In return to the problem : what beneficial interest arose on the death of Peters father When considering this question, one must necessarily take individual beneficial interests before and after the death and compare them and see if any beneficial interest arises. As to Peter then. Before the death Peter knows that he will have a full life interest in the funds regardless of the death of his father : he will remain entitled to the income of the funds for the rest of his life; no beneficial interest arises so far as Peter is concerned. As to the other persons entitled under the settlements of 1952 and 1957. On the settlors death in Peters lifetime the contingent interest of the class who took under the settlement of 1952 ceased : call them class A. The contingent interest of the class who take under the settlement of 1957 became vested : call them class B. If therefore class A and class B are different, I can see no answer to a claim for duty under section 2 (1) (d), for it is a plain Parker v. Lord Advocate case. But suppose class A and class B are the same; no interest arises on the death of the settlor. It is though in the example I gave earlier, B and C are the same person. In fact it matters not whether Peter or the settlor die first. From the moment of the execution of the deed of 1957 the class knows that in any events it will take an absolute interest subject only to Peters life interest. The question is therefore whether class A and class B can be regarded as the same. They are identical except for the exclusion under the terms of the settlement of 1957 of those whose interest might not vest within the period allowed by the rule against remoteness. That this exclusion will have any operation in fact seems to me extremely unlikely. While estate duty problems are frequently decided on the most technical consideration. I do not think it can properly be said that on the settlors death any beneficial interest arises by virtue of the interest of class B becoming invested and class A being divested. The most that can be said is that it is conceivably possible that the interest of individual members of class B might be fractionally larger than that of class A by the conceivable exclusion of one or more members of class A from class B. It is a question of degree in each case, but in this case I would regard the difference as do minimis. The contrary was not seriously pressed on us.

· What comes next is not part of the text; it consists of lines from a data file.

(** * Publisher/publishGames.py: the CSV-to-Firestore reconciler

    A shallow embedding of [Publisher/publishGames.py] and a verification of
    the properties its specification states about it, followed by further
    properties of the code: where its exceptions come from, what a commit
    keeps, what the structure pass stores, and what the rewritten games file
    and the output hold.

    Conventions of the embedding.
    - A Python [str] is a [string] whose characters are read as the code
      points U+0000..U+00FF.
    - A Python [float] is an IEEE 754 binary64 number, a [spec_float] with
      precision 53 and maximal exponent 1024.
    - The interpreter is CPython 3.11 or later with its default limit of
      4300 digits on the conversion of a [str] to an [int].
    - A Python [dict] with string keys is a [gmap string _]; [d.get(k)] is
      the lookup with default [None], [d[k]] raises [KeyError] on a missing
      key.
    - A row is what [csv.DictReader] yields for a line that has one field per
      column of the header: every value is a [str].  Lines with fewer or more
      fields than the header are outside the model.
    - The Firestore database is a record of its three collections; a write
      batch is the list of the writes in the order they were added, and
      [commit] applies them in that order, all or nothing.  It fails exactly
      when an update finds no document.  Document ids are opaque strings.
    - A document field holds [None], a string, an integer, a float, an array,
      a document reference or a timestamp; booleans, maps, bytes and geo
      points are outside the model.
    - The script's effects (the batch, the ids Firestore assigns, what is
      printed, exceptions) are threaded through a state-and-exception monad. *)

From Stdlib Require Import ZArith String Ascii List Bool Lia.
From Corelib Require Import SpecFloat.
From stdpp Require Import base option list gmap strings.
(** * SHL Intelligent Recommendation System: the boundary layer (app.py)

    A shallow embedding of the Streamlit script [app.py]: the health probe,
    the call to the recommendation endpoint, the job-description scraper and
    [main], written in a small trace monad.  One run of the script reads the
    widget state, talks to the network and renders output; the run is a
    function from the state of the outside world to the list of events it
    produces.

    The recommendation engine itself (retriever, constraint filter) is
    served by a separate process that [app.py] only talks to over HTTP; the
    two components the properties below need are modelled from the
    specification in the module [Engine]. *)

From Stdlib Require Import String Ascii List ZArith NArith QArith Bool Lia.
From Stdlib Require Import DecimalString Qabs Permutation Sorted.
Import ListNotations.

Local Open Scope string_scope.
Local Open Scope list_scope.
Local Open Scope Z_scope.

(** ** Python primitives used by the script *)

Module Py.

(** [s.split(sep)] for a one-character separator: the segments between
    the occurrences of [sep]; never the empty list. *)
Fixpoint split (sep : ascii) (s : string) : list string :=
  match s with
  | EmptyString => [EmptyString]
  | String c s' =>
      if Ascii.eqb c sep then EmptyString :: split sep s'
      else match split sep s' with
           | seg :: rest => String c seg :: rest
           | [] => [String c EmptyString]
           end
  end.

(** [sep.join(l)] *)
Definition join (sep : string) (l : list string) : string :=
  String.concat sep l.

(** [str(n)] for an integer *)
Definition str_int (n : Z) : string :=
  NilZero.string_of_int (Z.to_int n).

(** [str(b)] for a boolean *)
Definition str_bool (b : bool) : string :=
  if b then "True" else "False".

(** [str(x)] for an integer-or-[None] *)
Definition str_opt_int (x : option Z) : string :=
  match x with
  | Some n => str_int n
  | None => "None"
  end.

(** truth value of a string: the empty string is false *)
Definition truthy (s : string) : bool :=
  negb (s =? "")%string.

(** truth value of a string-or-[None] *)
Definition truthy_opt (s : option string) : bool :=
  match s with
  | Some s => truthy s
  | None => false
  end.

(** truth value of an integer-or-[None]: [None] and [0] are false *)
Definition truthy_int (x : option Z) : bool :=
  match x with
  | Some n => negb (n =? 0)
  | None => false
  end.

(** [l[1:]] *)
Definition from1 {A} (l : list A) : list A := tl l.

(** [len(set(l))] on strings *)
Definition len_set (l : list string) : Z :=
  Z.of_nat (length (nodup string_dec l)).

(** [int(np.mean(l))] on a non-empty list of integers: the mean,
    truncated toward zero.  NumPy adds and divides in double precision:
    for integers that are not negative and whose sum is below 2^52 every
    partial sum is exact and the rounded quotient truncates to the exact
    one, which is what is written here; above that range the two can
    differ, and what is proved of the number itself is stated within
    it. *)
Definition int_mean (l : list Z) : Z :=
  Z.quot (fold_right Z.add 0 l) (Z.of_nat (length l)).
(** C1 (as amended): a text whose normalised form is two paragraphs of at
    least 50 non-space characters each with one blank line between them,
    compiled with a ceiling of 24 chunks, gives exactly one chunk when the
    paragraphs have at most 280 words together and the first has fewer
    than 140; and exactly two chunks when they have more than 280 words
    together or the first has 140 or more, provided each paragraph has
    more than 80 non-space characters.  The table of [skills/index.md] has
    that many rows. *)
Theorem two_paragraphs (toLowerCase : str -> str) (a : args)
    (text p1 p2 : str) :
  maxChunks a = Some 24%Z ->
  normalizeText text = p1 ++ nn ++ p2 ->
  blankLineFree p1 = true -> blankLineFree p2 = true ->
  50 <= length (stripWs p1) -> 50 <= length (stripWs p2) ->
  let o := compile toLowerCase a text in
  (wordCount p1 + wordCount p2 <= 280 -> wordCount p1 < 140 ->
   itemCount o = Some 1 /\ indexRowCount o = Some 1)
  /\ (280 < wordCount p1 + wordCount p2 \/ 140 <= wordCount p1 ->
      80 < length (stripWs p1) -> 80 < length (stripWs p2) ->
      itemCount o = Some 2 /\ indexRowCount o = Some 2).
Proof.
  intros Hmax Hn B1 B2 N1 N2 o.
  assert (L : lfOk 0 (normalizeText text))
    by apply Normal.normalizeText_normal.
  assert (Hb : splitSemanticBlocks (normalizeText text) = [trim p1; trim p2])
    by (apply RunFacts.blocks_two; trivial; lia).
  assert (Hraw : chunkBlocks [trim p1; trim p2] 24
                 = rawChunks [trim p1; trim p2]).
  { apply RunFacts.chunkBlocks_few. rewrite RunFacts.rawChunks_two.
    destruct (_ || _); simpl; lia. }
  remember (filter (fun x => 80 <? length (stripWs x))
              (rawChunks [trim p1; trim p2])) as cl eqn:Hcl.
  assert (Hclip : clippedChunks a (normalizeText text) = Some cl).
  { assert (Hc : ceiling a = 24%Z) by (unfold ceiling; now rewrite Hmax).
    rewrite RunFacts.clippedChunks_nonneg by lia.
    rewrite Hc, Hb. change (Z.to_nat 24) with 24. now rewrite Hraw, Hcl. }
  assert (Hcount : forall n,
            length cl = n -> 0 < n ->
            itemCount o = Some n /\ indexRowCount o = Some n).
  { intros n Hlen Hpos. unfold o. rewrite RunFacts.compile_cases.
    destruct (normalizeText text) as [|c s] eqn:E.
    - destruct p1; discriminate.
    - rewrite Hclip. destruct cl as [|x l] eqn:C;
        [simpl in Hlen; lia|].
      cbn [itemCount indexRowCount packItems files].
      rewrite RunFacts.fileOf_index, LineFacts.tableRows_length
        by apply RunFacts.skillItems_lines.
      now rewrite RunFacts.skillItems_length, Hlen. }
  rewrite RunFacts.rawChunks_two, !BlockFacts.wordCount_trim in Hcl.
  unfold targetMaxWords, targetMinWords in Hcl.
  split.
  - intros W1 W2. apply Hcount; [|lia]. rewrite Hcl.
    destruct (Nat.ltb_spec 280 (wordCount p1 + wordCount p2)); [lia|].
    destruct (Nat.leb_spec 140 (wordCount p1)); [lia|].
    cbn [orb filter].
    rewrite !BlockFacts.stripWs_app, !BlockFacts.stripWs_trim.
    change (stripWs nn) with (@nil char). rewrite !length_app.
    cbn [length]. 
    destruct (Nat.ltb_spec 80
                (length (stripWs p1) + (0 + length (stripWs p2))));
      [reflexivity | lia].
  - intros W M1 M2. apply Hcount; [|lia]. rewrite Hcl.
    assert ((280 <? wordCount p1 + wordCount p2)
            || (140 <=? wordCount p1) = true) as ->.
    { apply orb_true_iff. destruct W as [W|W];
        [left; now apply Nat.ltb_lt | right; now apply Nat.leb_le]. }
    cbn [filter]. rewrite !BlockFacts.stripWs_trim.
    destruct (Nat.ltb_spec 80 (length (stripWs p1))); [|lia].
    destruct (Nat.ltb_spec 80 (length (stripWs p2))); [|lia].
    reflexivity.
Qed.
(** * py_heideltime: the HeidelTime command-line wrapper

    A shallow embedding of [python_heidelTime.py] (class [HeidelTime]) and
    the properties of its configuration, validation, command construction
    and temporary-file handling.

    Conventions of the embedding.
    - A Python [str] is a [string]; each character stands for the code
      point of the same number (the model keeps code points below 256).
    - [bytes] are [list byte].
    - A configuration [dict] is a [gmap string PyVal].
    - A method of the class is a function from the object to an outcome and
      the object after the call; [parse] also threads the state of the
      machine (file system and the log of child processes).
    - What the interpreter and the operating system decide (codec registry,
      current directory, temporary names, the child process, the clock) is
      a [World]. *)

From Stdlib Require Import ZArith Ascii String List Lia.
From Stdlib.Strings Require Import Byte.
From stdpp Require Import base decidable option list strings gmap fin_maps.

Local Open Scope string_scope.
Local Open Scope Z_scope.
Local Open Scope list_scope.

(** ** Python values *)

Module Py.

(** Scalar values a configuration holds. *)
Inductive PyVal :=
| VNone
| VBool (b : bool)
| VInt (z : Z)
| VStr (s : string).

#[global] Instance PyVal_eq_dec : EqDecision PyVal.
Proof. solve_decision. Defined.

(** Truth value testing ([if x:]). *)
Definition truthy (v : PyVal) : bool :=
  match v with
  | VNone => false
  | VBool b => b
  | VInt z => negb (z =? 0)
  | VStr s => negb (String.eqb s "")
  end.

(** Exceptions.  Those the wrapper raises itself carry their message;
    [Builtin cls] is an exception of class [cls] raised inside the Python
    library, its message not modelled. *)
Inductive exn :=
| ValueError (msg : string)
| FileNotFoundError (msg : string)
| RuntimeError (msg : string)
| TypeError (msg : string)
| Builtin (cls : string).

Accordingly, for the relevant purpose I regard class A and class B as the same and would hold, therefore, that non interest arises under section 2 (1) (d).

In the alternative, Mr. Bathurst relied on the power of revocation under the settlement of 1957 and said that really the interest that arose in class B was nil as it was revocable. In fact the power of revocation was only with the consent of trustees and there is no assurance that such consent would have been forthcoming, and I reject that argument. A power of revocation only with the consent of trustees has never been regarded as the equivalent of a power of revocation without such consent. This argument on the part of the subject seems to me dangerous from his point of view, for if Peter had an unfettered power of revocation, it might well be argued that having regard to section 22 (2) (a) of the Finance Act, 1894 on the settlors death Peter became absolutely and indivisibly competent to dispose of the property but I say no more about for we really heard no argument on this aspect of the case from the Crown, which made no claim that footing.

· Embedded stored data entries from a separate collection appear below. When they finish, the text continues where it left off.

(** UTF-8 of one code point; the strict codec refuses surrogates. *)
Definition utf8_code_point (cp : N) : option bytes :=
  let c := Z.of_N cp in
  let cont k := byte_of_Z (Z.lor 0x80 (Z.land (Z.shiftr c k) 0x3f)) in
  if c <? 0x80 then Some [byte_of_Z c]
  else if c <? 0x800 then Some [byte_of_Z (Z.lor 0xc0 (Z.shiftr c 6)); cont 0]
  else if (0xd800 <=? c) && (c <? 0xe000) then None
  else if c <? 0x10000 then
    Some [byte_of_Z (Z.lor 0xe0 (Z.shiftr c 12)); cont 6; cont 0]
  else if c <? 0x110000 then
    Some [byte_of_Z (Z.lor 0xf0 (Z.shiftr c 18)); cont 12; cont 6; cont 0]
  else None.

(** [str.encode('utf-8')] *)
Fixpoint str_encode_utf8 (s : str) : result bytes :=
  match s with
  | [] => Ok []
  | cp :: rest =>
      match utf8_code_point cp with
      | None => Raise UnicodeEncodeError
      | Some bs =>
          match str_encode_utf8 rest with
          | Ok tl => Ok (bs ++ tl)
          | Raise e => Raise e
          end
      end
  end.

(** [str(n)], as an f-string formats an [int]. *)
Definition int_str (n : Z) : str := lit (NilZero.string_of_int (Z.to_int n)).

(** ** The world: random source and standard output *)

Record world := World {
  entropy : nat -> byte;    (* the bytes the OS random source will deliver *)
  stdout : list str         (* the lines printed so far *)
}.

Definition M (A : Type) : Type := world -> result A * world.

Definition ret {A} (a : A) : M A := fun w => (Ok a, w).

Definition bind {A B} (m : M A) (k : A -> M B) : M B :=
  fun w => match m w with
           | (Ok a, w') => k a w'
           | (Raise e, w') => (Raise e, w')
           end.

Definition lift {A} (r : result A) : M A := fun w => (r, w).

Notation "x <- m ;; k" := (bind m (fun x => k))
  (at level 61, m at next level, right associativity).

(** [secrets.token_bytes(n)] takes the next [n] bytes of the random source. *)
Definition secrets_token_bytes (n : nat) : M bytes :=
  fun w => (Ok (map (entropy w) (seq 0 n)),
            World (fun i => entropy w (n + i)%nat) (stdout w)).

(** [print(line)] *)
Definition print (line : str) : M unit :=
  fun w => (Ok tt, World (entropy w) (stdout w ++ [line])).

Fixpoint for_each {A} (xs : list A) (body : A -> M unit) : M unit :=
  match xs with
  | [] => ret tt
  | x :: xs' => _ <- body x ;; for_each xs' body
  end.

(** ** [generate_scram_sha256_hash] *)

(** The local variables of [generate_scram_sha256_hash] at its [return]. *)
Record frame := Frame {
  salt_used : bytes;
  password_bytes : bytes;
  salted_password : bytes;
  client_key : bytes;
  stored_key : bytes;
  server_key : bytes;
  salt_b64 : str;
  stored_key_b64 : str;
  server_key_b64 : str
}.

Definition Client_Key : bytes := blit "Client Key".
Definition Server_Key : bytes := blit "Server Key".

Definition generate_scram_sha256_hash_frame
    (password : str) (salt : option bytes) (iterations : Z) : M frame :=
  salt <- match salt with
          | None => secrets_token_bytes 16
          | Some s => ret s
          end ;;
  password_bytes <- lift (str_encode_utf8 password) ;;
  salted_password <-
    lift (hashlib_pbkdf2_hmac_sha256 password_bytes salt iterations) ;;
  let client_key := hmac_sha256 salted_password Client_Key in
  let stored_key := hashlib_sha256 client_key in
  let server_key := hmac_sha256 salted_password Server_Key in
  salt_b64 <- lift (bytes_decode_ascii (b64encode salt)) ;;
  stored_key_b64 <- lift (bytes_decode_ascii (b64encode stored_key)) ;;
  server_key_b64 <- lift (bytes_decode_ascii (b64encode server_key)) ;;
  ret (Frame salt password_bytes salted_password client_key stored_key
             server_key salt_b64 stored_key_b64 server_key_b64).

(** The f-string of the [return] statement. *)
Definition scram_format (iterations : Z) (fr : frame) : str :=
  lit "SCRAM-SHA-256$" ++ int_str iterations ++ lit ":" ++ salt_b64 fr
    ++ lit "$" ++ stored_key_b64 fr ++ lit ":" ++ server_key_b64 fr.

Definition generate_scram_sha256_hash
    (password : str) (salt : option bytes) (iterations : Z) : M str :=
  fr <- generate_scram_sha256_hash_frame password salt iterations ;;
  ret (scram_format iterations fr).

(** ** [main] *)

(** The [users] dictionary, in insertion order. *)
Definition users : list (str * str) :=
  [(lit "app_readwrite", lit "secure_app_password_2024");
   (lit "app_readonly", lit "secure_readonly_password_2024");
   (lit "pgbouncer_admin", lit "secure_pgbouncer_admin_2024");
   (lit "pgbouncer_monitor", lit "secure_pgbouncer_monitor_2024")].

(** The double quote character, and the f-string that prints one user. *)
Definition dquote : str := [34%N].

Definition credential_line (username hash_value : str) : str :=
  dquote ++ username ++ dquote ++ lit " " ++ dquote ++ hash_value ++ dquote.

Definition header : list str :=
  [lit "# PgBouncer User Authentication File";
   lit "# Generated SCRAM-SHA-256 hashes for secure authentication";
   lit "# Format: " ++ dquote ++ lit "username" ++ dquote ++ lit " " ++ dquote
     ++ lit "SCRAM-SHA-256$iterations:salt$storedkey:serverkey" ++ dquote;
   lit ""].

Definition footer : list str :=
  [lit "";
   lit "# SECURITY NOTES:";
   lit "# 1. Store this file with 600 permissions (readable only by owner)";
   lit "# 2. Keep passwords secure and rotate regularly";
   lit "# 3. Use environment variables for passwords in production";
   lit "# 4. Monitor authentication logs for security events"].

(** The defaults of the signature: [salt=None], [iterations=4096]. *)
Definition default_iterations : Z := 4096.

I would dismiss this appeal.

DIPLOCK L. J. This being a case about estate duty it was my original intention to limit my judgment to saying 'I agree.' But in the context of what will shortly be said by the Master of the Rolls a judgment in those terms, like the words of the Finance Act, 1894 with which we are concerned would be capable of more than one construction. Fortunately, at the conclusion of the argument I was sufficiently puzzled to write down that same evening, without citation of authorities, the logical steps leading to the decision of this appeal at which I had tentatively arrived. When I came to set then down in black and white I was surprised to find that they did not lead me where I thought they would, but to the opposite conclusion. I will seek to explain why.

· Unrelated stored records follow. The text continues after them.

(** X8. [multiFactorAuthenticate] of the login module posts the
    credentials together with the code once and, on a 200 whose body
    holds a token, stores that token and its Authorization header, so
    that the dispatcher's token guard passes afterwards. *)
Theorem multiFactorAuthenticate_stores_token
    (W : world) (m : machine Session.t) (email password code : value)
    (text : string) (body tok : value) :
  (forall r, fetch W (sent m) r
             = Return {| f_status := 200; f_statusText := text; f_json := Return body |}) ->
  prop body "token" = Return tok ->
  exists m',
    Auth.multiFactorAuthenticate email password code W m = (Return tt, m')
    /\ Session.token (prog m') = tok
    /\ Session.headers (prog m') !! "Authorization" = Some ("Token " +:+ to_string tok)
    /\ has_token (Session.headers (prog m')) = true
    /\ dispatched (Auth.multiFactorAuthenticate email password code) W m
       = [login_post (Session.headers (prog m)) (mfa_form email password code)]
    /\ files m' = files m.
Proof.
  intros Hf Htok.
  unfold dispatched, Auth.multiFactorAuthenticate.
  unfold bind, ret, lift, Session.getHeaders, Session.setToken, get_prog, set_prog,
    dispatch. cbn.
  rewrite Hf. cbn. rewrite Htok. cbn.
  eexists. split; [reflexivity|]. cbn.
  split; [reflexivity|]. split; [apply lookup_insert_eq|].
  split; [unfold has_token, header; now rewrite lookup_insert_eq|].
  split; [now rewrite drop_app_length | reflexivity].
Qed.

Lemma multiFactorAuthenticate_witness :
  exists m',
    Auth.multiFactorAuthenticate (VStr "ann@example.org") (VStr "hunter2") (VStr "123456")
      (Samples.login_world 200 (VObj [("token", VStr "T")])) Samples.fresh_store
    = (Return tt, m')
    /\ Session.token (prog m') = VStr "T"
    /\ Session.headers (prog m') !! "Authorization" = Some "Token T"
    /\ has_token (Session.headers (prog m')) = true
    /\ dispatched
         (Auth.multiFactorAuthenticate (VStr "ann@example.org") (VStr "hunter2")
            (VStr "123456"))
         (Samples.login_world 200 (VObj [("token", VStr "T")])) Samples.fresh_store
       = [login_post (Session.headers (prog Samples.fresh_store))
            (mfa_form (VStr "ann@example.org") (VStr "hunter2") (VStr "123456"))]
    /\ files m' = files Samples.fresh_store.
Proof.
  apply (multiFactorAuthenticate_stores_token
           (Samples.login_world 200 (VObj [("token", VStr "T")])) Samples.fresh_store
           (VStr "ann@example.org") (VStr "hunter2") (VStr "123456") ""
           (VObj [("token", VStr "T")]) (VStr "T")); reflexivity.
Defined.



(** X10. A 200 from the login endpoint whose body holds no [token] is
    taken as a success by the login module: [loginUser] stores
    [undefined] as the token and [Token undefined] as the header, and
    the dispatcher then sends query calls with that header instead of
    refusing them. *)
Theorem loginUser_200_without_token_field
    (W : world) (m : machine Session.t) (email password : value)
    (text : string) (fields : list (string * value)) :
  (forall r, fetch W (sent m) r
             = Return {| f_status := 200; f_statusText := text;
                         f_json := Return (VObj fields) |}) ->
  obj_has fields "token" = false ->
  exists m',
    Auth.loginUser email password VUndefined W m = (Return tt, m')
    /\ Session.token (prog m') = VUndefined
    /\ Session.headers (prog m') !! "Authorization" = Some "Token undefined"
    /\ forall W' operation query variables,
        dispatched (Api.gqlCall operation query variables) W' m'
        = [api_request (prog m') query (dflt variables (VObj []))].
Proof.
  intros Hf Hno.
  unfold Auth.loginUser. cbn [truthy].
  unfold bind, ret, lift, Session.getHeaders, Session.setToken, get_prog, set_prog,
    dispatch. cbn.
  rewrite Hf. cbn. rewrite (obj_get_absent _ _ Hno). cbn.
  eexists. split; [reflexivity|]. cbn.
  split; [reflexivity|]. split; [apply lookup_insert_eq|].
  intros W' operation query variables.
  unfold dispatched. rewrite api_gqlCall_dispatches.
  - cbn. now rewrite drop_app_length.
  - cbn. unfold has_token, header. now rewrite lookup_insert_eq.
Qed.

Section 2 (1) (d) of the Finance Act, 1894 provides that property passing on the death of the deceased - and thus attracting estate duty under section 1 - shall be deemed to include 'any annuity or other interest purchased or provided by the deceased... to the extent of the beneficial interest accruing or arising by survivorship or otherwise on the death of the deceased.' By the settlement of February 6, 1952 (which I will call 'the original settlement'). Mr. Henry Morgan (whom I will call 'the deceased') settled certain shares, which it is conceded were 'an interest provided by the deceased' upon trusts of which Mr. Peter Morgan (whom I will call 'Peter') was one of the beneficiaries. The question in this case is whether the revocable settlement (which I will call 'the sub-settlement') made on May 1, 1957, by Peter of his interest under the original settlement prevented 'any beneficial interest' - in the shares - 'accruing or arising by survivorship or otherwise on the death of the deceased' on June 15, 1959.

Under the original settlement : (A) Peter was entitled (1) to an interest in possession in the income of the shares during the joint lives of himself and the deceased and (2) contingently upon his surviving the deceased, to an absolute interest in expectancy in the shares themselves and (B) a specified class of persons (whom I will call 'the class') were entitled contingently upon the deceased surviving Peter, to an absolute interest in expectancy in the shares themselves upon the death of Peter. In the event which occurred, namely, Peter surviving the deceased the trusts of the original settlement in favour of the class failed and no beneficial interest accrued or arose in favour of them under the original settlement upon the death of the deceased. In the absence of the sub-settlement Peters previous absolute interest in expectancy in the shares themselves or the death of the deceased would have become an absolute interest in possession in the shares themselves. It is conceded that this would have been a beneficial interest accruing or arising by survivorship or otherwise on the death of the deceased and would by virtue of section 28 of the Finance Act, 1934, have attracted estate duty on the full value of the shares since that section provides that the extent of the beneficial interest accruing or arising shall be ascertained without regard to any interest in expectancy the beneficiary may have had therein before the death.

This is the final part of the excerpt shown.